TASK TO CARRY OUT:
Please quote exactly the lines below from the line containing "Lemma aldist_spec s" to the line containing "intros Hwf. pose", both lines included, and nothing else.

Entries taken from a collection
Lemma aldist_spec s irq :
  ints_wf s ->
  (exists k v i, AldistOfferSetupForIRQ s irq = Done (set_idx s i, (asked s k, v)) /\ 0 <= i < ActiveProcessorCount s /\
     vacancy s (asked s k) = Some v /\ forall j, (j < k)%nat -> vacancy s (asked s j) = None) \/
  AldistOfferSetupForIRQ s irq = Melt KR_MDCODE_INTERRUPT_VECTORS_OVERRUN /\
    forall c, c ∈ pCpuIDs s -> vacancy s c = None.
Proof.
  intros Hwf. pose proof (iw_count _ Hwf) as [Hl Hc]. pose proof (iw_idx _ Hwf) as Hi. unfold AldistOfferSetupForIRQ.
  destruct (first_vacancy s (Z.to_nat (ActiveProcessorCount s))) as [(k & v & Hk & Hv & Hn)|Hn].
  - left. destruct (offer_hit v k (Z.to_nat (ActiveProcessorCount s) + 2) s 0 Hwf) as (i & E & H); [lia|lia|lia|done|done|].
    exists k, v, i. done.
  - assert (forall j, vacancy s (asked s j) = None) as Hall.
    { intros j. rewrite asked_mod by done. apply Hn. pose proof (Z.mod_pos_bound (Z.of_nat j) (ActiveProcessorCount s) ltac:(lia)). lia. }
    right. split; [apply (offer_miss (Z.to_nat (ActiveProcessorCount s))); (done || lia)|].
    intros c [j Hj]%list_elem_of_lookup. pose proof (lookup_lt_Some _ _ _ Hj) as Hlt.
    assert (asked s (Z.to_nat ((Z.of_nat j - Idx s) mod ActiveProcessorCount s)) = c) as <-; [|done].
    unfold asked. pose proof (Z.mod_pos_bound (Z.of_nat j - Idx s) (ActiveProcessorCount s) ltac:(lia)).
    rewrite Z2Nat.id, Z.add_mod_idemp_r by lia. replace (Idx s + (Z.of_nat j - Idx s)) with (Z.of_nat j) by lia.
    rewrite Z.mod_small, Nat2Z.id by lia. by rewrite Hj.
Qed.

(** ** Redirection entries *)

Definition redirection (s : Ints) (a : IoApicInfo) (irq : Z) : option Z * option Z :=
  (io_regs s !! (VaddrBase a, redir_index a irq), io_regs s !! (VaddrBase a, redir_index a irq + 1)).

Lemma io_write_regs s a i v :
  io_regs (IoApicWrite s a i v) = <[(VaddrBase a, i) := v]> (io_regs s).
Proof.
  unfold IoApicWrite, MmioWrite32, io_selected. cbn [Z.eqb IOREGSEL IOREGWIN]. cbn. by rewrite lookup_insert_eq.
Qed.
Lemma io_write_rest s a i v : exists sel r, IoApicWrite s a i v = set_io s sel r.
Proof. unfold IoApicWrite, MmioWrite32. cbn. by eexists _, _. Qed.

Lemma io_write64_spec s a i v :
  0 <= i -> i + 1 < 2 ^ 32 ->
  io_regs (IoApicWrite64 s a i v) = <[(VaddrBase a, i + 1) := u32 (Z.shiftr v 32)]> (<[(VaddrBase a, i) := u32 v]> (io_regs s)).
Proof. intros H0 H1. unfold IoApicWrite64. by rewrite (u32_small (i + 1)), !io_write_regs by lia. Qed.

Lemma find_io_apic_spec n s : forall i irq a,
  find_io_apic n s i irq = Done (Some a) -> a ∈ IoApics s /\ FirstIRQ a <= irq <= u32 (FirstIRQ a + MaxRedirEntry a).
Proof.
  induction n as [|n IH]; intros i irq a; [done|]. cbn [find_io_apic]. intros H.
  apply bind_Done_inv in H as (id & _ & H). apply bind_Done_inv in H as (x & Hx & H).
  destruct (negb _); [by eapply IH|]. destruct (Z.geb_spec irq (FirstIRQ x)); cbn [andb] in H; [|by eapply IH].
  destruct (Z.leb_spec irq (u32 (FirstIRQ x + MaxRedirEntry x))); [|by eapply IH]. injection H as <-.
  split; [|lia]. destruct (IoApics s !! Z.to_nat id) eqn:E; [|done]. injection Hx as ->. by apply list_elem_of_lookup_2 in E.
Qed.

...

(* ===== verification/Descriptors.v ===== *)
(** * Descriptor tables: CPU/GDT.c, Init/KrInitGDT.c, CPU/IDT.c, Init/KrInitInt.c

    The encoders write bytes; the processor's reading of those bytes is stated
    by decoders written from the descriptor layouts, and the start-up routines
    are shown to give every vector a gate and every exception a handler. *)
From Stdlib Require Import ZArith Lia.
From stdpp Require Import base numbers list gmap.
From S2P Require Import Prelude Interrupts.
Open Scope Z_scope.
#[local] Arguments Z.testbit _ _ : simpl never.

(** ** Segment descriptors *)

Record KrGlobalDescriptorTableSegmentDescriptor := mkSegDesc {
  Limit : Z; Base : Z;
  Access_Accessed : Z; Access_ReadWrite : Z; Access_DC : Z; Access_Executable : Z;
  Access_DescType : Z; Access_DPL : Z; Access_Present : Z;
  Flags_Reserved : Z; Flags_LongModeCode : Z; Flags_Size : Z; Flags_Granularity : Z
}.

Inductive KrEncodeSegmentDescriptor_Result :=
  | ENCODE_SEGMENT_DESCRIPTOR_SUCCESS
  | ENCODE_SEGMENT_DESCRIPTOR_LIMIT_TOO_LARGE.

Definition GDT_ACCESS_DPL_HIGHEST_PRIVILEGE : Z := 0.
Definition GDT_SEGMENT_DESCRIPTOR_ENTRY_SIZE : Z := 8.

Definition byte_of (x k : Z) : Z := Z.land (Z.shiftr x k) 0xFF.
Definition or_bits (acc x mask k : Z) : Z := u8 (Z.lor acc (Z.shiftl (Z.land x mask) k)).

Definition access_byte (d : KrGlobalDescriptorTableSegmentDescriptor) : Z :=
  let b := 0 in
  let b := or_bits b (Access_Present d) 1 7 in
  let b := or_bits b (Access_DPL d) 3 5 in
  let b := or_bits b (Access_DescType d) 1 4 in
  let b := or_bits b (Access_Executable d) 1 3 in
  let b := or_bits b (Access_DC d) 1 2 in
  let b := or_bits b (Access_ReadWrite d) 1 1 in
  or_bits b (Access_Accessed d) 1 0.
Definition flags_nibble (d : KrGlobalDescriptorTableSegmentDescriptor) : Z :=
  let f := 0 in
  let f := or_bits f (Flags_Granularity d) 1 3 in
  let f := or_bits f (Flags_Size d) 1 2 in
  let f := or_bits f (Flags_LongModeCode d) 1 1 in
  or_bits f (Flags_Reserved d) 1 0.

EXERCISE SOLUTION:
Lemma aldist_spec s irq :
  ints_wf s ->
  (exists k v i, AldistOfferSetupForIRQ s irq = Done (set_idx s i, (asked s k, v)) /\ 0 <= i < ActiveProcessorCount s /\
     vacancy s (asked s k) = Some v /\ forall j, (j < k)%nat -> vacancy s (asked s j) = None) \/
  AldistOfferSetupForIRQ s irq = Melt KR_MDCODE_INTERRUPT_VECTORS_OVERRUN /\
    forall c, c ∈ pCpuIDs s -> vacancy s c = None.
Proof.
  intros Hwf. pose proof (iw_count _ Hwf) as [Hl Hc]. pose proof (iw_idx _ Hwf) as Hi. unfold AldistOfferSetupForIRQ.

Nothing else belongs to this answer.